While neighboring states allow recreational and medical marijuana use, Texas is mostly bud-free.
In total, 21 states across the U.S. have legalized recreational marijuana and 37 states have allowed medical use. Texas does in fact offer medical marijuana use, but its extremely limited and heavily regulated.
But with several states only a few hours drive from Dallas-Fort Worth, what happens if someone crosses state lines with marijuana in their possession? Here’s what to know about Texas’ marijuana laws:
What does the law say about marijuana in Texas?
The possession, growing, selling, distribution and use of recreational marijuana is illegal in Texas. State law is tough on marijuana offenses. Fines can run in the thousands, plus years in jail.
Here’s how the penalties shake out for marijuana possession:
- 2 ounces or less — Class B misdemeanor with a maximum fine of $2,000 and up to 180 days incarcerated.
- 2-4 ounces — Class A misdemeanor with a maximum fine of $4,000 and up to one year incarcerated.
- 4 ounces to 5 pounds — State jail felony with a maximum fine of $10,000 and 180 days to 2 years incarcerated.
- 5 to 50 pounds — 3rd degree felony with a maximum fine of $10,000 and two to 10 years incarcerated.
- 50 to 2,000 pounds — 2nd degree felony with a maximum fine of $10,000 and two to 20 years incarcerated.
- 2000 pounds or more — 1st degree felony with a maximum fine of $50,000 five to 99 years incarcerated.
The penalties for selling marijuana are:
- 7 grams or less for no remuneration — Class B misdemeanor with a maximum fine of $2,000 and up to 180 days incarcerated.
- 7 grams or less — Class A misdemeanor with a maximum fine of $4,000 and up to a year incarcerated.
- 7 grams to 5 pounds — State jail felony with a maximum fine of $10,000 and 180 days to two years incarcerated.
- 5 to 50 pounds — 2nd degree felony with a maximum fine of $10,000 and two to 20 years incarcerated.
- 50 to 2,000 pounds — 1st degree felony with a maximum fine of $10,000 and five to 99 years incarcerated.
- 2,000 pounds or more — Enhanced 1st degree felony with a maximum fine of $100,000 and 10 to 99 years incarcerated.
The Texas Department of Public Safety operates an online registry of physicians who prescribe low-grade cannabis to people with epilepsy, terminal cancer, autism and other conditions. Finding a physician to prescribe low-THC can be found by searching the DPS website.
What happens if you cross Texas state lines with pot?
Texas law is pretty clear: It is illegal to possess recreational marijuana in Texas, regardless of where it was purchased.
If you purchased marijuana while in Colorado and then traveled to Texas with the substance, you have broken the law. It doesn’t matter if the marijuana was purchased legally, as soon as it crosses Texas state lines its considered contraband.
It’s not only a marijuana possession charge you’ll have to worry about, you could be charged with drug trafficking which is a federal crime, according to Westfall Sellers law firm.
What happens if you’re caught with weed in a Texas airport?
The Transportation Security Administration are not looking for drugs when they screen fliers, but if they find marijuana or other drugs, they will refer the matter to law enforcement.
TSA’s screening procedures are focused on security to detect potential threats to aircraft and passengers. While TSA officers are screening for weapons or other harmful items and they find an illegal substance, it will be reported to local law enforcement, according to the TSA.
Can Texans legally purchase pot in other states?
Yes, Texas residents can purchase both legal recreational and medical marijuana in other states.

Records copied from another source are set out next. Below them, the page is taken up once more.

(** * The openai-sts relay: audio framing, commit scheduling and event relay

    A shallow embedding of the WebSocket relay of [src/server.js] and of the
    server variant found in [src/unnamed/part_001] (server-side voice
    activity detection, accumulating relay).  Every connection handler of
    the source closes over a handful of [let] variables; here they form a
    record, each callback is a function from that record to the new record
    and the list of effects it performed, in program order.

    The two sockets are the boundary of the model.  A call of [send] is
    recorded as an effect with the message it was given; what the [ws]
    library does with it, and the exceptions it may raise on a socket that
    is not open, are outside.  What arrives on a socket is an event.

    The decoding of translated audio in the React client of the same two
    files is embedded as well. *)

From Stdlib Require Import ZArith QArith Lia List String Bool.
From stdpp Require Import gmap strings list.
From Equations Require Import Equations.
Import ListNotations.
Open Scope Z_scope.

(** ** Audio configuration (server.js, lines 7-15)

    The source computes the derived sizes in double precision and takes
    [Math.floor]; with these constants every product is an exact integer,
    so the same values are obtained with integer division. *)

Definition SAMPLE_RATE : Z := 24000.
Definition CHANNELS : Z := 1.
Definition BITS : Z := 16.
Definition CHUNK_MS : Z := 500.
Definition BYTES_PER_SAMPLE : Z := BITS / 8.
Definition BYTES_PER_SECOND : Z := SAMPLE_RATE * BYTES_PER_SAMPLE * CHANNELS.
Definition CHUNK_BYTES : Z := BYTES_PER_SECOND * CHUNK_MS / 1000.
Definition MIN_BUFFER_SIZE : Z := BYTES_PER_SECOND * 2 / 10.
(** * Thermal printer control system: a shallow embedding

    The development follows the TypeScript sources of the printer layer:
    [types.ts] and [interfaces.ts] (data model, [BasePrinter]),
    [printers/CbxPos89ePrinter.ts] (the driver), [PrinterFactory.ts],
    [PrinterRegistry.ts], [ConfigManager.ts], [PrinterService.ts] and
    [utils.ts].

    Conventions of the embedding.
    - A JavaScript string is a [string]: a sequence of code units, of which
      the embedding has those below 256.
    - A [number] that the code uses as a count, a clock reading or a port is
      a [Z].  The numbers of a configuration ([timeout], [retryAttempts]),
      which the code compares, tests for truth and writes as JSON, are a
      [Js.number]: an integer, or one of the values that JSON cannot write.
    - An optional property [p?: T] is an [option T]; [None] is [undefined].
    - A required string property is a [string]; a property that is absent at
      run time is the empty string, which every test of the sources
      ([!x], [x || d], [includes]) treats like [undefined].  The [type] of a
      configuration, which the factory also writes into its messages, is
      kept as it is: [type_] is [None] when the property is absent, and
      [type] is the string that the tests see.
    - An asynchronous method is its sequential body: the sources await every
      promise they create, one after the other.
    - A method that mutates [this] is a function from the object's state to an
      outcome and the new state; a thrown exception keeps the mutations made
      before it, as in JavaScript.
    - The native libraries (electron-pos-printer, node-thermal-printer) are an
      oracle: every call is logged in the driver's [io] log and answered from
      the history of the calls made so far.
    - Event listeners are not modelled (they are assumed not to throw); what an
      emitter emits is appended to its log.  The one thing an emitter does
      by itself is to throw when an [error] event finds no listener: whether
      it does is asked of the oracle.  Time stamps of events are left out;
      the clock reading used for a job identifier is an argument.
    - A [Map] is an association list in insertion order, which is the order
      of its iterators.
    - A JSON text is the tree it denotes; the host's tools, sockets and files
      are oracles like the native libraries.

    The embedding comes first; the vocabulary of the statements and the
    sample data follow; the properties come last. *)

From Stdlib Require Import String Ascii ZArith List Bool Lia DecimalString.
From Stdlib Require Import Decimal DecimalPos DecimalZ.
Import ListNotations.
Open Scope string_scope.
Open Scope Z_scope.
(** [MockAPIRequest] is used for testing the API client: the request it
    returns is the one it was given, as the calls have left it. *)
Definition MockAPIRequest (j : Client) (r : Request.t) (v : V) (w : World)
  : Client * Request.t * V * World * error :=
  let r := Request.SetHeader r "Accept" "application/json,  application/xml;q=0.9" in
  let r := Http.SetBasicAuth r (Username j) (Password j) in
  makeAPIrequest j r v w.
End mock_request.

(** What [computer.go] takes from files of the package that are not at hand:
    the types [ComputerList] and [Computer] with their zero values, the
    function [EndpointBuilder] and the text [%v] gives of an identifier.  The
    container handed to [makeAPIrequest] is the address of a pointer to the
    struct, so what the decoders fill is a pointer, which they may leave
    [nil]. *)
Context {ComputerList Computer Identifier : Type}.
Context (zeroComputerList : ComputerList) (zeroComputer : Computer).
Context (EndpointBuilder : string -> string -> Identifier -> string + string).
Context (format_v : Identifier -> string).
Context {JL : JSONUnmarshal (option ComputerList)}
        {XL : XMLUnmarshal (option ComputerList)}
        {JC : JSONUnmarshal (option Computer)}
        {XC : XMLUnmarshal (option Computer)}.

(** [Computers] returns all enrolled computer devices. *)
Definition Computers (j : Client) (w : World)
  : option ComputerList * Client * World * error :=
  let ep := Endpoint j +:+ "/" +:+ computersContext in
  match Http.NewRequestWithContext "GET" ep with
  | inr err =>
      (None, j, w, errors_Wrap (Some err) "error building JAMF computer query request")
  | inl req =>
      let res := Some zeroComputerList in
      let '(j, _, res, w, err) := makeAPIrequest j req res w in
      match err with
      | Some _ =>
          (None, j, w,
           Errors.Wrapf err ("unable to query enrolled computers from " +:+ ep))
      | None => (res, j, w, None)
      end
  end.

(** [ComputerDetails] returns the details for a specific computer given its
    ID. *)
Definition ComputerDetails (identifier : Identifier) (j : Client) (w : World)
  : option Computer * Client * World * error :=
  match EndpointBuilder (Endpoint j) computersContext identifier with
  | inr err =>
      (None, j, w,
       Errors.Wrapf (Some err)
         ("error building JAMF query request endpoint for computer: " +:+
          format_v identifier))
  | inl ep =>
      match Http.NewRequestWithContext "GET" ep with
      | inr err =>
          (None, j, w,
           Errors.Wrapf (Some err)
             ("error building JAMF computer request for computer: " +:+
              format_v identifier +:+ " (" +:+ ep +:+ ")"))
      | inl req =>
          let res := Some zeroComputer in
          let '(j, _, res, w, err) := makeAPIrequest j req res w in
          match err with
          | Some _ =>
              (None, j, w,
               Errors.Wrapf err
                 ("unable to query enrolled computer for computer: " +:+
                  format_v identifier +:+ " (" +:+ ep +:+ ")"))
          | None => (res, j, w, None)
          end
      end
  end.
End callers.

(** ** A test double for the callers *)

Module MockInventory.
(** A list of computers reduced to its size, and a computer. *)
Record Roster := mkRoster { size : string }.

(** The JSON decoder of structs, for the address of a pointer, which is
    what the callers pass: [encoding/json] follows the pointers down to the
    struct, and a [nil] pointer is given a fresh struct to decode into. *)
Definition intoPointer {T} (zero : T) (decode : Body -> T -> T * error)
    (body : Body) (p : option T) : option T * error :=
  let '(t, err) := decode body (default zero p) in (Some t, err).

(** The XML decoder, for the address of a pointer: [encoding/xml] looks for
    the first element, unwraps the interface and one pointer, and is left
    with a pointer, a kind it does not decode; it reports an unknown type
    and leaves the pointer alone. *)
Definition xmlThroughPointer {T} (typeName : string) (body : Body) (p : option T)
  : option T * error :=
  match readErr body with
  | Some err => (p, Some err)
  | None =>
      if Strings.Contains (data body) "<"
      then (p, Some ("unknown type *" +:+ typeName))
      else (p, Some "EOF")
  end.

#[export] Instance rosterJSON : JSONUnmarshal (option Roster) :=
  intoPointer (mkRoster "")
    (Mock.decodeJSON [("size", fun s _ => mkRoster s)]).

#[export] Instance rosterXML : XMLUnmarshal (option Roster) :=
  xmlThroughPointer "classic.ComputerList".

#[export] Instance deviceJSON : JSONUnmarshal (option Mock.Device) :=
  intoPointer (Mock.mkDevice "" "") Mock.deviceJSON.

#[export] Instance deviceXML : XMLUnmarshal (option Mock.Device) :=
  xmlThroughPointer "classic.Computer".
(** X23. For a logged-in user the five caches of the service are reset by
    every toggle, every disconnect and every poll that finds the toolkit
    connected, and by nothing else: [connect], a poll with any other
    outcome and [syncConnections] (also when it enables toolkits) leave
    the cached session, its toolkit list and the cached access URL as they
    were. *)
Theorem session_reset_exactly_by (env : Env) (user : string) (op : Operation)
  (w : World) :
  Router.requireAuth env = Router.Return user ->
  service (perform (env, op) w)
  = if resetsSession env op w then initialCache else service w.
Proof.
  intros Hauth.
  destruct op as [toolkitName displayName|toolkitName|toolkitName enabled
                 |toolkitName|]; unfold perform, resetsSession.
  - unfold Router.connect. rewrite Hauth.
    unfold bind, now, gets, modify, ret, Db.insertConnection.
    destruct (Db.selectGet _ (connections w)); cbv beta iota zeta;
      match goal with
      | |- context [ComposioService.authorizeToolkit env toolkitName ?w1] =>
        pose proof (authorizeToolkit_frame env toolkitName w1) as Hframe;
        cbv zeta in Hframe;
        destruct (ComposioService.authorizeToolkit env toolkitName w1)
          as [[link|] w2]
      end; simpl in *; destruct Hframe as (_ & _ & _ & Hs); exact Hs.
  - destruct (disconnect_run env user toolkitName w Hauth) as (_ & _ & _ & Hs).
    exact Hs.
  - rewrite (toggleToolkit_run env user toolkitName enabled w Hauth).
    reflexivity.
  - rewrite (pollConnectionStatus_run env user toolkitName w Hauth).
    cbv zeta. cbn [snd].
    destruct (getConnectionStatus_frame env toolkitName w) as (_ & _ & Hs).
    destruct (status_eqb _ connected); [reflexivity | exact Hs].
  - unfold Router.syncConnections. rewrite Hauth. unfold bind, ret.
    pose proof (getConnectedAccounts_service env w) as Hs.
    destruct (ComposioService.getConnectedAccounts env w) as [accounts w1].
    pose proof (syncAccounts_frame env user accounts 0 w1) as [Hs' _].
    destruct (Router.syncAccounts env user accounts 0 w1) as [synced w2].
    simpl in *. congruence.
Qed.

Lemma session_reset_exactly_by_witness :
  let env := Scenario.envWith Scenario.u1 "ACTIVE" in
  let w := Cases.afterGmailConfig in
  Router.requireAuth env = Router.Return "u1"
  /\ enabledNames "u1" w = ["gmail"]
  /\ enabledNames "u1" (perform (env, SyncConnections) w) = ["gmail"; "github"]
  /\ service (perform (env, SyncConnections) w) = service w
  /\ cachedToolkits (service w) = ["gmail"].
Proof.
  intros env w.
  split; [reflexivity|]. split; [reflexivity|]. split; [reflexivity|].
  split; [|reflexivity].
  exact (session_reset_exactly_by env "u1" SyncConnections w eq_refl).
Defined.
Lemma uploads_state (paths : list string) (g : gui) :
  (start_enabled g = true ↔ is_Some (image_path g)) →
  start_game g = image_path g →
  ∃ g', for_each (λ g p, upload_image p g) g paths = Ok g' ∧
    (start_enabled g' = true ↔ is_Some (image_path g')) ∧
    start_game g' = image_path g' ∧
    image_path g' = match last (filter (λ p, p ≠ EmptyString) paths) with
                    | Some p => Some p
                    | None => image_path g
                    end.
Proof.
  revert g. induction paths as [|p paths IH]; intros g Hen Hst.
  - by exists g.
  - destruct (upload_image_outcome p g) as (g1 & Hup & Hempty & Hfull).
    simpl. rewrite Hup. simpl.
    destruct (decide (p = EmptyString)) as [->|Hne].
    + destruct (Hempty eq_refl) as (Hpath & Hbtn & _).
      destruct (IH g1) as (g' & Hrun & Hen' & Hst' & Hlast).
      { by rewrite Hbtn, Hpath. }
      { unfold start_game in *. by rewrite Hpath. }
      exists g'. split_and!; [done|done|done|].
      rewrite filter_cons_False by (by intros []). by rewrite Hlast, Hpath.
    + destruct (Hfull Hne) as (Hpath & Hbtn & _).
      destruct (IH g1) as (g' & Hrun & Hen' & Hst' & Hlast).
      { rewrite Hbtn, Hpath. split; [by eexists|done]. }
      { unfold start_game. rewrite Hpath. by rewrite decide_True. }
      exists g'. split_and!; [done|done|done|].
      rewrite filter_cons_True by done. rewrite Hlast, Hpath.
      by destruct (filter (λ p0, p0 ≠ EmptyString) paths) as [|q l] eqn:E using rev_ind;
        [|rewrite app_comm_cons, !last_snoc].
Qed.
(** * Access-control core of the dashboard: [services/auth_manager.py]
    over [services/database_manager.py] and [models/user.py].

    The development is a shallow embedding.  Python values are modelled as
    follows.

    - A [str] is the list of its Unicode code points ([N]).  Literals of the
      source are written [lit "..."].
    - The [users] table of the SQLite file is a list of rows in rowid order
      together with the AUTOINCREMENT counter; every [DatabaseManager] call
      opens its own connection, runs one statement and commits, so a call is
      a function from the table to the table and a result.
    - [bcrypt.hashpw] and [bcrypt.checkpw] are library primitives: they are
      section variables of the [AuthManager] section, and the salt drawn by
      [bcrypt.gensalt()] is an explicit argument of the operations that hash.
      Both may raise [ValueError]; [checkpw]'s is caught by the code,
      [hashpw]'s leaves the method that called it. *)

From Stdlib Require Import List NArith ZArith Bool String Ascii Lia.
From Stdlib Require Import Sorted Permutation.
Import ListNotations.

(* ================================================================== *)
(** * Python strings *)

Module PyStr.

Local Open Scope N_scope.

Definition str := list N.

(** A source literal, character by character. *)
Definition lit (s : string) : str :=
  map N_of_ascii (list_ascii_of_string s).

Fixpoint eqb (a b : str) : bool :=
  match a, b with
  | [], [] => true
  | x :: a', y :: b' => N.eqb x y && eqb a' b'
  | _, _ => false
  end.

(** Truthiness of a [str]: [not s] holds exactly for the empty string. *)
Definition is_empty (s : str) : bool :=
  match s with [] => true | _ :: _ => false end.

(** The code points [str.strip()] removes when called without argument
    ([str.isspace] on a single character). *)
Definition is_whitespace (c : N) : bool :=
  ((0x09 <=? c) && (c <=? 0x0D)) || ((0x1C <=? c) && (c <=? 0x20))
  || (c =? 0x85) || (c =? 0xA0) || (c =? 0x1680)
  || ((0x2000 <=? c) && (c <=? 0x200A))
  || (c =? 0x2028) || (c =? 0x2029) || (c =? 0x202F) || (c =? 0x205F)
  || (c =? 0x3000).

Fixpoint lstrip (s : str) : str :=
  match s with
  | [] => []
  | c :: s' => if is_whitespace c then lstrip s' else s
  end.

Definition rstrip (s : str) : str := rev (lstrip (rev s)).

Definition strip (s : str) : str := rstrip (lstrip s).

Just like alcohol, anyone purchasing recreational marijuana in Colorado or New Mexico have to be at least 21 years old. For medical marijuana in Oklahoma or Louisiana, you need a medical marijuana card.
Can you consume marijuana and then travel back to Texas?
Yes, but only if you’re not driving and don’t have any marijuana in your possession.
Under Texas Penal Code chapter 49, driving while intoxicated is not only limited to alcohol but drugs as well. A DWI charge is a class B misdemeanor in Texas and could carry a fine up to $2,000, up to 180 days in jail and loss of a driver license for up to a year.